I found that image on Facebook about 2 years ago. When I was invited to this group show at Sorbus Gallery in Helsinki called R4PP4CC1N1′S D4UGH73R I decided that it was the perfect image to make a painting out of. In the short story Rapaccini’s Daughter, Giacomo Rappaccini, a medical researcher in medieval Padua grows a garden of poisonous plants. He brings up his daughter to tend the plants, and she becomes resistant to the poisons, but in the process she herself becomes poisonous to others. This image of mutant infected alien children in a weird forest was excellent for a body morphing drug induced psychedelic version of Rapaccini’s Daughter set in a distant future or something.

Bora Akinciturk, We’re already dead, we just don’t know it yet, installation view at Ultrastudio, Pescara (IT), 2017

Sometimes your work incorporates elements of ritualistic practices, hidden languages and mysticism. How does that resonate to you? 
I am very interested in conspiracy theories and myths. There is a strong language to translate certain feelings like loneliness, missing out on life, depression and social pressure. Sacrifices and rituals have played important roles in belief and control systems throughout time making them perfect imagery for representing what it feels about the current state of humanity. 

I am also a person who's looking to collaborate as much as possible so it's really fascinating when I’m on the exact same page with another artist I collaborate with. When we had a duo show at Komplot Brussels with Noemi Merca I knew very little about her practice other than the online stuff i saw on Instagram. I knew she was into strange gothic aesthetics and ambient experimental music so once we were at the space thinking about what to do for an installation we automatically went for this anime-gothic-pop-sacrifice-after-death theme.

Bora Akinciturk, We’re already dead, we just don’t know it yet, installation view at Ultrastudio, Pescara (IT), 2017

I think the mystic component of your practice is quite fascinating, and linked to your interest in decoding and producing myths. Recurring elements as candles, sneaky hooded figures, gothic typefaces–often stretched and manipulated, are often mixed with images of sacred iconology, resulting in an hectic, eerie clash of sarcasm and populist critique.

You often give an ironic yet subtly negative view on internet society, and millennial generations populating it– are we categorically doomed?
I am one of the oldest millennials and unfortunately for me it is apparent to say that we are basically born into a world of shit created by our parents, the baby boomers. From job security to welfare, unemployment benefit to healthcare, all the structures that protect us from collapse are falling apart. The only thing that truly describes us as a generation is uncertainty. But also there’s this constant naive utopian hope for everything to work out. Long live fully automated underwater luxury communism!

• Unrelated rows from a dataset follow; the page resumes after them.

(** The guard of the handler: some required property is falsy, or
    [order_items] is falsy or empty. *)
Definition missing_required (d : OrderData) : bool :=
  negb (truthy (order_id d)) || negb (truthy (order_date d))
  || negb (truthy (pickup_location d))
  || negb (truthy (billing_customer_name d)) || negb (truthy (billing_address d))
  || negb (truthy (billing_city d)) || negb (truthy (billing_pincode d))
  || negb (truthy (billing_state d))
  || negb (truthy (billing_country d)) || negb (truthy (billing_email d))
  || negb (truthy (billing_phone d))
  || items_missing (order_items d).

(** [order_items.map(item => ... item.name ...)] reads a property of every
    element, which throws a TypeError on a [null] element. *)
Definition has_null_item (items : option (list (option Item))) : bool :=
  match items with
  | None => false
  | Some l => existsb (fun i => match i with None => true | Some _ => false end) l
  end.

(** The bodies of the messages are not modelled, only whether building them
    throws; an attempt to send is recorded with its subject. *)
Definition sendShiprocketFailureEmail (subject : string) (orderData : OrderData) : M bool :=
  try_catch
    (if has_null_item (order_items orderData)
     then throw "TypeError: Cannot read properties of null (reading 'name')"
     else
       emit (MailAttempt subject) ;;
       sent <- asks env_mail ;;
       if sent then ret true else throw "sendMail failed")
    (fun _ => ret false).
(** The first half of [active_onchain_orders] on a client that was never
    queried: subscription first, then the historical query over 1000000
    blocks, then the insertions. *)
Lemma first_query_run (E : Env) (w : World) :
  _onchain_orders w = None ->
  exists s',
    active_onchain_orders E w =
    (Ok (elements s'),
     mkWorld (Some s') (handlers w ++ [(Order, TrackerHandler)]) (draws w)
       (trace w ++ NetSubscribe Order :: NetPastEvents Order 1000000 ::
          map (fun o => NetCall (call_amountFilled (onchain_args o)))
            (elements (list_to_set (map LogOrder.to_order (past_Order_logs E 1000000))
                       : gset OnChainOrder.t)))) /\
    forall o, o ∈ s' <->
              (exists log, log ∈ past_Order_logs E 1000000 /\ LogOrder.to_order log = o) /\
              reported_filled E o <> value (OnChainOrder.amount_get o).
Proof.
  intros Hnone.
  set (past := past_Order_logs E 1000000).
  set (s0 := list_to_set (map LogOrder.to_order past) : gset OnChainOrder.t).
  set (w0 := mkWorld (Some s0) (handlers w ++ [(Order, TrackerHandler)]) (draws w)
               (trace w ++ [NetSubscribe Order; NetPastEvents Order 1000000])).
  destruct (prune_and_list_run E w0 s0 eq_refl) as (s' & Hrun & Hmem).
  exists s'. split.
  - unfold active_onchain_orders. unfold bind at 1. unfold get_onchain_orders.
    rewrite Hnone. unfold bind at 1.
    assert (Hinit :
      (new_onchain_orders ;;
       on_order TrackerHandler ;;
       let* past := past_order E 1000000 in
       for_each past (fun old_order => onchain_orders_add (LogOrder.to_order old_order))) w
      = (Ok tt, w0)).
    { unfold bind at 1. unfold new_onchain_orders.
      unfold bind at 1. unfold on_order, _on_event, bind, emit. simpl.
      unfold past_order, _past_Order_events, bind, emit, ret. simpl.
      fold past. erewrite backfill_run by reflexivity.
      unfold set_onchain_orders, w0. simpl.
      rewrite (right_id_L ∅ (∪)), <- app_assoc. reflexivity. }
    rewrite Hinit, Hrun. unfold w0. simpl. rewrite <- app_assoc. reflexivity.
  - intros o. rewrite Hmem. unfold s0. rewrite elem_of_list_to_set, list_elem_of_fmap.
    split; intros [(log & H1 & H2) Hf]; (split; [exists log; split; auto | exact Hf]).
Qed.

Lemma deliver_order_keeps_initialised (log : LogOrder.t) (w : World) :
  is_Some (_onchain_orders w) -> is_Some (_onchain_orders (snd (deliver_order log w))).
Proof.
  unfold deliver_order.
  generalize (List.filter
                (fun eh : EventName * Handler =>
                   match fst eh with Order => true | Cancel => false end) (handlers w)).
  intros hs. revert w. induction hs as [| [ev h] hs IH]; intros w' Hw'.
  - exact Hw'.
  - cbn [for_each]. unfold bind. simpl.
    destruct h; simpl.
    + unfold onchain_orders_add. destruct Hw' as [s Hs]. rewrite Hs. simpl.
      apply IH. simpl. eauto.
    + apply IH. exact Hw'.
Qed.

Are we lame, or just exploited? I’ve recently came across an article about millennials making memes about wanting to die, specifically centred on the icon of 2018 the Tide Pod. I am thrilled.We are lame and exploited but I think we are basically unlucky as a generation. There are too many of us in the world. Fighting the system doesn’t really work for example, because some people want to upgrade it or to adapt to it and in large numbers this attitude makes it impossible for the others to revolt. I want to copy paste an excerpt from Leopold Kohr's most popular work The Breakdown of Nations (1957): 

[...] there seems to be only one cause behind all forms of social misery: bigness. Oversimplified as this may seem, we shall find the idea more easily acceptable if we consider that bigness, or oversize, is really much more than just a social problem. It appears to be the one and only problem permeating all creation. Whenever something is wrong, something is too big. [...] And if the body of a people becomes diseased with the fever of aggression, brutality, collectivism, or massive idiocy, it is not because it has fallen victim to bad leadership or mental derangement. It is because human beings, so charming as individuals or in small aggregations, have been welded into over concentrated social units. That is when they begin to slide into uncontrollable catastrophe.

I think because of the way we define concepts like “success” and “power” as the most important things in life we can’t see any action other than to progressively lust after them. Kohr also writes that the solution should be in division rather than union. I think some artists have this approach in their practices whether its intentional or somehow subconsciously. They produce a limited amount of work, self-funded and not really concerned with showing at the “best” institutions or galleries but more like looking for an interesting or meaningful situation.


Through your paintings, installations and sculptures, you often suggest a dystopian reading of the present, as a commentary on the real-time world scenario. 
I think a big part of what I do is a sort of filtering process. My commentary would sound dystopian because it reflects the world we live in. And i think it is bad, but not necessarily worse than the middle ages. I think there’s also a utopian reading of of my works. That solo show I did at Ultrastudio for example: the show you first encountered my work had a weird utopian side. It was about a sort of menu screen for a life after death scenario. I guess it also depends on how we think of the idea of utopia. For me a kind of advanced palette of emotions, a total understanding of life and breaking out of the confines of time and space could be a good start for a kind of utopia. I know the imagery or the text of that show wasn’t friendly looking but the feeling in the space was a hopeful one.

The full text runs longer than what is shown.